Freehand drawing a star is no easy task. Pedro still managed to make a stellar star!

Here were some designs for Star Piece containers. On the left was a design for foldable flaps that extend from the main gameboard. On the right are designs for the gem containers that were described earlier.

Wednesday, March 5, 2008

Game Layout

Hey everyone, I just wanted to post up the layout of our game that we did today in class. Any comments or suggestions, just let me know!

-- Jane

First Day Brainstorm

Overall, the first day proved to be very productive. Each individual within the group proved that he or she has a talent or skill that could be brought forth within this upcoming project. As a group, we realized the positive and negative aspects of our last two games. We agreed to essentially take the positive aspects of our last 2 games and incorporate them into our final project.

Here were the pros and cons of the two games in a brief summary.

-Unique utilization of accessory pieces
-Dense and complex gameplay
-Aesthetically pleasing box
-Too complicated for average player
-Not a "Pick up and Play" game
-Limited playing demographic

In summary, this game has potential in only a specific audience of players. We most probably will not take many of this game's attributes into our next game. However, we are brainstorming a "puzzle piece progression system" in our new prototype that is similar to the use of "Energy Crystals" in BattleBoard. Within this system, each player will have an item of some sort (perhaps a container with the shape of a star), and throughout the game the player will have to collect the puzzle pieces that fit into the shape. This system offers the players a means of tracking who is winning. This "puzzle piece" system provides a more interesting means of tracking progression than the standard point system.

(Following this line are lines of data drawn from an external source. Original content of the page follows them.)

(** X21.  On a node in a namespace, [rename] first assigns the namespace
    of the new name (the empty one when the new name has none) through the
    setter of [namespace].  When the setter raises, [rename] stops there
    with the same exception: [cmds.rename] is not called.  When it
    returns and the new name is not empty, the name of the node can be
    read again and exactly one more call follows: [cmds.rename] with the
    name as read after the setter and the new name, to which the default
    name of the class is appended when it ends with [':'].  In
    particular, a new name in the namespace the node is in already makes
    the setter ask the host to move that namespace into itself. *)
Theorem rename_sets_namespace_first (n : Node) (value name : string)
    (s : Scene) :
  result (Node_get_name n) s = Return name →
  namespace_of name ≠ "" →
  (∀ e, result (Node_set_namespace n (namespace_of value)) s = Raise e →
     Node_rename n value s
     = (Raise e, final (Node_set_namespace n (namespace_of value)) s))
  ∧ (result (Node_set_namespace n (namespace_of value)) s = Return () →
     value ≠ "" →
     ∃ name',
       result (Node_get_name n)
         (final (Node_set_namespace n (namespace_of value)) s)
       = Return name'
       ∧ calls (final (Node_rename n value) s)
         = calls (final (Node_set_namespace n (namespace_of value)) s)
           ++ [Call_rename name'
                 (if endswith ":" value
                  then value +:+ DEFAULT_NAME (__class__ n) else value)])
  ∧ (namespace_of value = namespace_of name →
     namespace_of name ∈ namespaces s →
     calls (final (Node_set_namespace n (namespace_of value)) s)
     = calls s ++ [Call_namespace_ex (namespace_of name);
                   Call_namespace_mv (namespace_of name)
                     (namespace_of name)]).
Proof.
  intros Hname Hns.
  assert (str_contains ":" name = true) as Hsep.
  { destruct (str_contains ":" name) eqn:Hc; [done|].
    by rewrite (namespace_of_root name Hc) in Hns. }
  assert (match rsplit1 ":" value with
          | Some (ns, _) => Node_set_namespace n ns
          | None => Node_set_namespace n ""
          end = Node_set_namespace n (namespace_of value)) as Hset.
  { unfold namespace_of. by destruct (rsplit1 ":" value) as [[a b]|]. }
  destruct (Node_get_name_Return n s name Hname) as (Hvalid & _).
  assert (keeps s (final (Node_set_namespace n (namespace_of value)) s))
    as Hkeeps.
  { apply (maintains_final (keeps s) _ _ s
             (Node_set_namespace_maintains (keeps s) n
                (λ s' Hk, keeps_is_valid s s' _ Hk Hvalid) _)).
    reflexivity. }
  split_and!.
  - intros e He. unfold Node_rename.
    rewrite (run_bind_Return _ _ _ _ _
               (Node_get_name_at n s s name eq_refl Hname)).
    rewrite Hsep, Hset, run_bind. unfold result, final in *.
    destruct (Node_set_namespace n (namespace_of value) s) as [[[]|e'] s1];
      simpl in *; congruence.
  - intros Hret Hvalue.
    destruct (Node_get_name_kept n s _ name Hname Hkeeps) as [name' Hname'].
    exists name'. split; [done|].
    unfold Node_rename.
    unfold result, final in *.
    rewrite (run_bind_Return _ _ _ _ _
               (Node_get_name_at n s s name eq_refl Hname)).
    rewrite Hsep, Hset, run_bind.
    destruct (Node_set_namespace n (namespace_of value) s) as [[[]|e'] s1];
      simpl in *; [|done].
    destruct (str_last_is_Some value Hvalue) as [c Hc].
    unfold endswith. rewrite Hc, run_bind, run_ret, run_bind.
    rewrite (reads_result _ s1 (Node_get_name_reads n)).
    unfold result. rewrite Hname'.
    assert (bool_decide (Some c = Some ":"%char)
            = bool_decide (c = ":"%char))
      as -> by (apply bool_decide_ext; naive_solver).
    apply (logs_bind _ _ _ (logs_cmds_rename _ _) (λ _, logs_ret ())).
  - intros -> Hin.
    pose proof (Node_namespace_of_name n s name Hname) as Hread.
    unfold final, Node_set_namespace.
    rewrite (run_bind_Return _ _ _ _ _ (Hread s eq_refl)).
    rewrite !bool_decide_eq_true_2 by done.
    rewrite run_bind, cmds_namespace_ex_run.
    rewrite bool_decide_eq_true_2 by done.
    rewrite (logs_at _ _ _ (logs_cmds_namespace_mv _ _)). simpl.
    by rewrite <- app_assoc.
Qed.

Lemma rename_sets_namespace_first_witness :
  calls (final (Node_rename duck "rig:goose") ns_scene)
  = calls ns_scene
    ++ [Call_namespace_ex "rig"; Call_namespace_ren "ns" "rig" None;
        Call_rename "rig:duck" "rig:goose"].
Proof.
  destruct (rename_sets_namespace_first duck "rig:goose" "ns:duck" ns_scene)
    as (_ & Hcalls & _).
  - vm_compute. reflexivity.
  - vm_compute. discriminate.
  - destruct Hcalls as (name' & Hname' & ->).
    + vm_compute. reflexivity.
    + discriminate.
    + vm_compute in Hname'. injection Hname' as <-.
      vm_compute. reflexivity.
Defined.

Also, we have brainstormed ways we could incorporate the elements of economy, deception, luck, and strategy within this "puzzle piece" system.

Sibling Rivalry
-"Pick up and Play"
-Colorful and vibrant
-Very easy and intuitive gameplay
-Gameplay that appeals to a wide variety of people
-Provoked comical and entertaining scenarios
-Provided glimpses of nostalgia for older teens
-Really Fun
-Although most audiences could play, the overall appearance may appear too childish for some
-The game is limited to the quality and quantity of the cards.
-Limited use of strategy and critical thinking

During our brainstorming session, we decided on a symbol that we are going to base our game on. This symbol is the Star. Naturally, our game will boast an outer space theme. Our goal is to make a game that is similar to Sibling Rivalry, but brought to the next level. We are incorporating more variety in the cards. We also want more "out of your chair" action.

We went through and randomly scrolled through boardgames. Once in a while we would comment on the quality of some of the games that caught our eye. We were even influenced by some of these games.

The pursuit of a name to our game proved to be a fun task. Some ideas were "JabbaWockees" (that is a name of a Dance crew so we couldn't use it), and "Ja-Su-Marii" (the combination of our names, but the group felt it sounded too much like my name). For inspiration, we even clicked the random article button on Wikipedia to find random words. We settled on the name "Supernova". It worked for our theme and 3 out of the 4 people in the group liked the name.

Jane drew out the layout of our boardgame on Photoshop.

We had a lot of fun and made a lot of progress in such a short amount of time (as evidenced in these photos)

Jane working on layout of game.

Pedro gets inspired by his research.

Mike diligently ponders about exciting
game elements.

John holding one of the symbols of Sibling Rivalry that inspired our
new game.


The Game That Makes You Explode Out Of Your Seats!